Produce a character-for-character copy of the data below.
------------------------------------------------------------------------
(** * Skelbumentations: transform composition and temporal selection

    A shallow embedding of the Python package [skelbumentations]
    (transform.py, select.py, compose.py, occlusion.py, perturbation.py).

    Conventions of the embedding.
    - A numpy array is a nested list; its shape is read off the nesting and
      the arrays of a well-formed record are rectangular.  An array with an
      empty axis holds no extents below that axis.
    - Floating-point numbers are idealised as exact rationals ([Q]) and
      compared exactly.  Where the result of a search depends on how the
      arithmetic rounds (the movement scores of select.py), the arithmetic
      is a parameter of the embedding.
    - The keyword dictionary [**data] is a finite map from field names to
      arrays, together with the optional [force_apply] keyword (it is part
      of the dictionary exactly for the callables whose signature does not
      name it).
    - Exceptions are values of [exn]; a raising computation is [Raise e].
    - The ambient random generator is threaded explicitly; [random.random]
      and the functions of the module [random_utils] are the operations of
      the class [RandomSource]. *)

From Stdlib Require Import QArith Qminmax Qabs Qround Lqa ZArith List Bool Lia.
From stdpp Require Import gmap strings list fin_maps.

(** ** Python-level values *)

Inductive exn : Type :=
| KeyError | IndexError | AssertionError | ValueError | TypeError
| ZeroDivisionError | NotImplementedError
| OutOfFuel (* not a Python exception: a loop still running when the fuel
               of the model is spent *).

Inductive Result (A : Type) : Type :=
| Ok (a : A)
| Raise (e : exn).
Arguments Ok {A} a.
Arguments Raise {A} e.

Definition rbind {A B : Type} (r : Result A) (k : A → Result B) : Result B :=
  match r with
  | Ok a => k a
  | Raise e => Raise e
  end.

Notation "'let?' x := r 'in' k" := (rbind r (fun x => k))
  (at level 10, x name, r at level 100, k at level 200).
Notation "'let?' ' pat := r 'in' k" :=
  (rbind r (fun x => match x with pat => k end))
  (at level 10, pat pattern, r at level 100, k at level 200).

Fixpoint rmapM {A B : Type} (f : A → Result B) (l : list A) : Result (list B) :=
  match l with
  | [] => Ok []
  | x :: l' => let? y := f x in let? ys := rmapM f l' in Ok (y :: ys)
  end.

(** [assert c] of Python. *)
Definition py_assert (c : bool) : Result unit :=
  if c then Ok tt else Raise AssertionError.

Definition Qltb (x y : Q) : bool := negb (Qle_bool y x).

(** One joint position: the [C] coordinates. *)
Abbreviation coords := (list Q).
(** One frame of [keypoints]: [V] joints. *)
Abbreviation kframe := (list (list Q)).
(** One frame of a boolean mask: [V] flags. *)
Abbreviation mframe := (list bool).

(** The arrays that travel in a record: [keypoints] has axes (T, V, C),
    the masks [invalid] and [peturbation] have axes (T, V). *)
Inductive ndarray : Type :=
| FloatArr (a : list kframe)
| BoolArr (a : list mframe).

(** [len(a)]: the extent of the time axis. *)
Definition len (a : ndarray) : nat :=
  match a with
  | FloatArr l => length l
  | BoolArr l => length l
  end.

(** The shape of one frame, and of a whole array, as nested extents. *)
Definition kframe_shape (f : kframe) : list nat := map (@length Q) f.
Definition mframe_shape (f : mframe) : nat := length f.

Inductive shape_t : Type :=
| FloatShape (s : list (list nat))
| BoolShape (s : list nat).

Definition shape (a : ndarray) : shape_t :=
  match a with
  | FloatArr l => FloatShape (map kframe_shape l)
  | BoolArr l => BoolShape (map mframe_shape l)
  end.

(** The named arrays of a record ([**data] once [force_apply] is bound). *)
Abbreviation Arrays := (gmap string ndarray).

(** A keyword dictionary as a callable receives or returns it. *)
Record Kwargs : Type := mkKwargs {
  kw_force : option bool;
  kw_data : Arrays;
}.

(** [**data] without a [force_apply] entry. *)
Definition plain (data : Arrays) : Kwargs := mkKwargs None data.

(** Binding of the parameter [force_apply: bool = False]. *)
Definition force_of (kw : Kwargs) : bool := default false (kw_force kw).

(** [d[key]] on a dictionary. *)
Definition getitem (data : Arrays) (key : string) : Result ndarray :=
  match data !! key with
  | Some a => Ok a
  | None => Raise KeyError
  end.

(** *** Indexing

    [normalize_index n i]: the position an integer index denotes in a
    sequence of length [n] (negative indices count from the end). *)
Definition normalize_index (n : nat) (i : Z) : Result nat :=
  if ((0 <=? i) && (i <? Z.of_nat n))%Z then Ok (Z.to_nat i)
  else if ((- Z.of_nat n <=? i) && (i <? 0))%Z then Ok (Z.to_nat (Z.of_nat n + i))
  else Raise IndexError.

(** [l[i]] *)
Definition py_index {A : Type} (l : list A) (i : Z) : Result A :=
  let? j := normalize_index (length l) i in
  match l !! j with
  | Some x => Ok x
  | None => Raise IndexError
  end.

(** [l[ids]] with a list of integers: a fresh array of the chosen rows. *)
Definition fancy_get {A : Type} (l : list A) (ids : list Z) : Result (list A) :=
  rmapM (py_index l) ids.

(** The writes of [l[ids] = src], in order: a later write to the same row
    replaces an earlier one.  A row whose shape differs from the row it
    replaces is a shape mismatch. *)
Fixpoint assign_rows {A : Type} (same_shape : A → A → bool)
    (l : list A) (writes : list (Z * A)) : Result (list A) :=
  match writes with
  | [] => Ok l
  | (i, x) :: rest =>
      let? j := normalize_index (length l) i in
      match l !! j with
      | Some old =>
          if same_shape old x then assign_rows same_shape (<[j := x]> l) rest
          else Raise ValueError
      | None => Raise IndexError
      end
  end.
------------------------------------------------------------------------
_Reply:_
(** * Skelbumentations: transform composition and temporal selection

    A shallow embedding of the Python package [skelbumentations]
    (transform.py, select.py, compose.py, occlusion.py, perturbation.py).

    Conventions of the embedding.
    - A numpy array is a nested list; its shape is read off the nesting and
      the arrays of a well-formed record are rectangular.  An array with an
      empty axis holds no extents below that axis.
    - Floating-point numbers are idealised as exact rationals ([Q]) and
      compared exactly.  Where the result of a search depends on how the
      arithmetic rounds (the movement scores of select.py), the arithmetic
      is a parameter of the embedding.
    - The keyword dictionary [**data] is a finite map from field names to
      arrays, together with the optional [force_apply] keyword (it is part
      of the dictionary exactly for the callables whose signature does not
      name it).
    - Exceptions are values of [exn]; a raising computation is [Raise e].
    - The ambient random generator is threaded explicitly; [random.random]
      and the functions of the module [random_utils] are the operations of
      the class [RandomSource]. *)

From Stdlib Require Import QArith Qminmax Qabs Qround Lqa ZArith List Bool Lia.
From stdpp Require Import gmap strings list fin_maps.

(** ** Python-level values *)

Inductive exn : Type :=
| KeyError | IndexError | AssertionError | ValueError | TypeError
| ZeroDivisionError | NotImplementedError
| OutOfFuel (* not a Python exception: a loop still running when the fuel
               of the model is spent *).

Inductive Result (A : Type) : Type :=
| Ok (a : A)
| Raise (e : exn).
Arguments Ok {A} a.
Arguments Raise {A} e.

Definition rbind {A B : Type} (r : Result A) (k : A → Result B) : Result B :=
  match r with
  | Ok a => k a
  | Raise e => Raise e
  end.

Notation "'let?' x := r 'in' k" := (rbind r (fun x => k))
  (at level 10, x name, r at level 100, k at level 200).
Notation "'let?' ' pat := r 'in' k" :=
  (rbind r (fun x => match x with pat => k end))
  (at level 10, pat pattern, r at level 100, k at level 200).

Fixpoint rmapM {A B : Type} (f : A → Result B) (l : list A) : Result (list B) :=
  match l with
  | [] => Ok []
  | x :: l' => let? y := f x in let? ys := rmapM f l' in Ok (y :: ys)
  end.

(** [assert c] of Python. *)
Definition py_assert (c : bool) : Result unit :=
  if c then Ok tt else Raise AssertionError.

Definition Qltb (x y : Q) : bool := negb (Qle_bool y x).

(** One joint position: the [C] coordinates. *)
Abbreviation coords := (list Q).
(** One frame of [keypoints]: [V] joints. *)
Abbreviation kframe := (list (list Q)).
(** One frame of a boolean mask: [V] flags. *)
Abbreviation mframe := (list bool).

(** The arrays that travel in a record: [keypoints] has axes (T, V, C),
    the masks [invalid] and [peturbation] have axes (T, V). *)
Inductive ndarray : Type :=
| FloatArr (a : list kframe)
| BoolArr (a : list mframe).

(** [len(a)]: the extent of the time axis. *)
Definition len (a : ndarray) : nat :=
  match a with
  | FloatArr l => length l
  | BoolArr l => length l
  end.

(** The shape of one frame, and of a whole array, as nested extents. *)
Definition kframe_shape (f : kframe) : list nat := map (@length Q) f.
Definition mframe_shape (f : mframe) : nat := length f.

Inductive shape_t : Type :=
| FloatShape (s : list (list nat))
| BoolShape (s : list nat).

Definition shape (a : ndarray) : shape_t :=
  match a with
  | FloatArr l => FloatShape (map kframe_shape l)
  | BoolArr l => BoolShape (map mframe_shape l)
  end.

(** The named arrays of a record ([**data] once [force_apply] is bound). *)
Abbreviation Arrays := (gmap string ndarray).

(** A keyword dictionary as a callable receives or returns it. *)
Record Kwargs : Type := mkKwargs {
  kw_force : option bool;
  kw_data : Arrays;
}.

(** [**data] without a [force_apply] entry. *)
Definition plain (data : Arrays) : Kwargs := mkKwargs None data.

(** Binding of the parameter [force_apply: bool = False]. *)
Definition force_of (kw : Kwargs) : bool := default false (kw_force kw).

(** [d[key]] on a dictionary. *)
Definition getitem (data : Arrays) (key : string) : Result ndarray :=
  match data !! key with
  | Some a => Ok a
  | None => Raise KeyError
  end.

(** *** Indexing

    [normalize_index n i]: the position an integer index denotes in a
    sequence of length [n] (negative indices count from the end). *)
Definition normalize_index (n : nat) (i : Z) : Result nat :=
  if ((0 <=? i) && (i <? Z.of_nat n))%Z then Ok (Z.to_nat i)
  else if ((- Z.of_nat n <=? i) && (i <? 0))%Z then Ok (Z.to_nat (Z.of_nat n + i))
  else Raise IndexError.

(** [l[i]] *)
Definition py_index {A : Type} (l : list A) (i : Z) : Result A :=
  let? j := normalize_index (length l) i in
  match l !! j with
  | Some x => Ok x
  | None => Raise IndexError
  end.

(** [l[ids]] with a list of integers: a fresh array of the chosen rows. *)
Definition fancy_get {A : Type} (l : list A) (ids : list Z) : Result (list A) :=
  rmapM (py_index l) ids.

(** The writes of [l[ids] = src], in order: a later write to the same row
    replaces an earlier one.  A row whose shape differs from the row it
    replaces is a shape mismatch. *)
Fixpoint assign_rows {A : Type} (same_shape : A → A → bool)
    (l : list A) (writes : list (Z * A)) : Result (list A) :=
  match writes with
  | [] => Ok l
  | (i, x) :: rest =>
      let? j := normalize_index (length l) i in
      match l !! j with
      | Some old =>
          if same_shape old x then assign_rows same_shape (<[j := x]> l) rest
          else Raise ValueError
      | None => Raise IndexError
      end
  end.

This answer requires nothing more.